__Data to examine__

(** Once an element is past its check, the calls still to come on it are
    decided by the outcomes it is handed, whatever the other elements
    do. *)
Lemma run_from_stage (sched : list (nat * bool)) (s : mstate) (i : nat)
      (w : json) (st : stage) :
  tasks s !! i = Some (w, st) -> st <> AwaitCount ->
  (st = AwaitFinalize -> w ∈ rows s) ->
  count_occ Nat.eq_dec (calls (run s sched)) i
  = (count_occ Nat.eq_dec (calls s) i + calls_ahead st (resumptions_of i sched))%nat /\
  (calls_ahead st (resumptions_of i sched) = 1%nat -> w ∈ rows (run s sched)).
Proof.
  revert s st. induction sched as [|[j ok] sched IH]; intros s st Hi Hst Hrow.
  - cbn. split; [by destruct st; cbn; lia | by destruct st].
  - unfold resumptions_of. rewrite filter_cons. cbn [fst].
    destruct (decide (j = i)) as [->|Hne].
    + rewrite fmap_cons. cbn [snd]. fold (resumptions_of i sched).
      assert (Hlen : (i < length (tasks s))%nat) by (eapply lookup_lt_Some; eauto).
      cbn [run]. unfold step. rewrite Hi.
      destruct st as [| | |r]; [done| | |].
      * destruct ok.
        -- destruct (IH (mkState (rows s ++ [w])%list (<[i := (w, AwaitFinalize)]> (tasks s))
                                 (calls s)) AwaitFinalize) as [IH1 IH2]; cbn;
             [by rewrite list_lookup_insert_eq | done
              | intros _; apply elem_of_app; right; by apply list_elem_of_singleton |].
           cbn in IH1. rewrite IH1. split.
           ++ by destruct (resumptions_of i sched) as [|[]].
           ++ intros H1. apply IH2. by destruct (resumptions_of i sched) as [|[]].
        -- destruct (IH (set_stage s i w (Settled InsertFailed)) (Settled InsertFailed))
             as [IH1 _]; cbn; [by rewrite list_lookup_insert_eq | done | discriminate |].
           cbn in IH1. rewrite IH1. split; [done | discriminate].
      * destruct ok.
        -- set (r := if throws w then CallbackThrew else New).
           destruct (IH (mkState (rows s) (<[i := (w, Settled r)]> (tasks s))
                                 (calls s ++ [i])%list) (Settled r)) as [IH1 _]; cbn;
             [by rewrite list_lookup_insert_eq | done | discriminate |].
           cbn in IH1. rewrite IH1, count_occ_app. cbn.
           destruct (Nat.eq_dec i i); [|done]. split; [lia|].
           intros _. apply run_rows. cbn. by apply Hrow.
        -- destruct (IH (set_stage s i w (Settled FinalizeFailed)) (Settled FinalizeFailed))
             as [IH1 _]; cbn; [by rewrite list_lookup_insert_eq | done | discriminate |].
           cbn in IH1. rewrite IH1. split; [done | discriminate].
      * destruct (IH s (Settled r) Hi Hst Hrow) as [IH1 _]. cbn in IH1 |- *.
        rewrite IH1. split; [done | discriminate].
    + cbn [run]. destruct (step s j ok) as [s'|] eqn:Hs.
      * destruct (step_other s s' i j ok Hs Hne) as [Ht Hc].
        destruct (IH s' st) as [IH1 IH2];
          [by rewrite Ht | done | intros H; eapply step_rows; eauto |].
        fold (resumptions_of i sched). rewrite IH1, Hc. done.
      * fold (resumptions_of i sched). by apply IH.
Qed.

(** C6. One call of mergeData, along any schedule of resumptions and
    store outcomes.  Take a record of the batch and the point of the
    schedule where its existence check is answered.  The callback is
    called on it exactly once, and its row is stored, when its start was
    absent from the table as it stood at that check and the check, the
    insert and the finalize all succeeded; it is called zero times when
    the check raised, when its start was present, and when the insert or
    its finalize raised or has not been resumed yet.  For a record whose
    start is a string, present and absent are also read off the rows
    themselves: the start is the start column of a stored row, or of
    none.  What the other records are handed, their errors included, has
    no part in this, and from wherever the schedule ends the call can
    still be run until every element has settled: no error is
    propagated. *)
Theorem mergeData_callback_exactly_once
        (db : table) (ws : list json) (pre post : list (nat * bool))
        (i : nat) (ok : bool) (w : json) :
  ws !! i = Some w ->
  Forall (fun e => fst e <> i) pre ->
  let at_check := run (mergeData_start db ws) pre in
  let s := run (mergeData_start db ws) (pre ++ (i, ok) :: post) in
  let n := count_occ Nat.eq_dec (calls s) i in
  count_occ Nat.eq_dec (calls at_check) i = 0%nat /\
  (ok = false -> n = 0%nat) /\
  (read_start w = Thrown -> n = 0%nat) /\
  (forall p, read_start w = Returned p ->
             count_start (rows at_check) (bound_start p) <> 0%nat -> n = 0%nat) /\
  (forall p, ok = true -> read_start w = Returned p ->
             count_start (rows at_check) (bound_start p) = 0%nat ->
             match resumptions_of i post with
             | true :: true :: _ => n = 1%nat /\ w ∈ rows s
             | _ => n = 0%nat
             end) /\
  (forall k, start_string w = Some k ->
             (In k (stored_starts (rows at_check)) -> n = 0%nat) /\
             (ok = true -> ~ In k (stored_starts (rows at_check)) ->
              match resumptions_of i post with
              | true :: true :: _ => n = 1%nat /\ w ∈ rows s
              | _ => n = 0%nat
              end)) /\
  (exists s', reach s s' /\ all_settled s' = true).
Proof.
  intros Hw Hpre. cbv zeta.
  set (s0 := mergeData_start db ws). set (sc := run s0 pre).
  assert (Hi0 : tasks s0 !! i = Some (w, AwaitCount))
    by (cbn; by rewrite list_lookup_fmap, Hw).
  destruct (run_frame s0 pre i Hpre) as [Hti Hci]. fold sc in Hti, Hci.
  rewrite Hi0 in Hti. cbn in Hci.
  assert (Hlen : (i < length (tasks sc))%nat) by (eapply lookup_lt_Some; eauto).
  rewrite run_app. fold sc. cbn [run]. unfold step. rewrite Hti.
  assert (Hsettled : forall r,
             count_occ Nat.eq_dec (calls (run (set_stage sc i w (Settled r)) post)) i = 0%nat).
  { intros r.
    destruct (run_from_stage post (set_stage sc i w (Settled r)) i w (Settled r))
      as [-> _]; cbn; [by rewrite list_lookup_insert_eq | done | discriminate | by rewrite Hci]. }
  match goal with
  | |- _ /\ _ /\ _ /\ ?present /\ ?absent /\ _ =>
      assert (Hpresent : present); [|assert (Habsent : absent)]
  end.
  { intros p Hp Hc. rewrite Hp. destruct ok; [|apply Hsettled].
    destruct (Nat.eqb_spec (count_start (rows sc) (bound_start p)) 0); [done|].
    apply Hsettled. }
  { intros p -> Hp Hc. rewrite Hp, Hc. cbn [Nat.eqb].
    destruct (run_from_stage post (set_stage sc i w AwaitInsert) i w AwaitInsert)
      as [Hn Hrow]; cbn; [by rewrite list_lookup_insert_eq | done | discriminate |].
    cbn in Hn. rewrite Hci in Hn. rewrite Hn.
    destruct (resumptions_of i post) as [|[] [|[] l]]; cbn in *; try done.
    split; [done | by apply Hrow]. }
  split_and!.
  - exact Hci.
  - intros ->. apply Hsettled.
  - intros Hth. rewrite Hth. destruct ok; apply Hsettled.
  - exact Hpresent.
  - exact Habsent.
  - intros k Hk.
    destruct (start_string_reads sqlite_text bound_text w k Hk) as (Hread & Hbound & _).
    split.
    + intros Hin. apply (Hpresent _ Hread). rewrite Hbound, count_start_stored.
      apply (count_occ_In string_dec) in Hin. lia.
    + intros Hok Hnin. apply (Habsent _ Hok Hread).
      rewrite Hbound, count_start_stored. by apply count_occ_not_In.
  - apply reach_all_settled.
Qed.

__About this task__
Look above for the line with "destruct (decide (j = i)) as [->|Hne]." and the line with "-- destruct (IH (mkState". Write out those two lines and all the lines between them, exactly, and no others.

__Your response__
    destruct (decide (j = i)) as [->|Hne].
    + rewrite fmap_cons. cbn [snd]. fold (resumptions_of i sched).
      assert (Hlen : (i < length (tasks s))%nat) by (eapply lookup_lt_Some; eauto).
      cbn [run]. unfold step. rewrite Hi.
      destruct st as [| | |r]; [done| | |].
      * destruct ok.
        -- destruct (IH (mkState (rows s ++ [w])%list (<[i := (w, AwaitFinalize)]> (tasks s))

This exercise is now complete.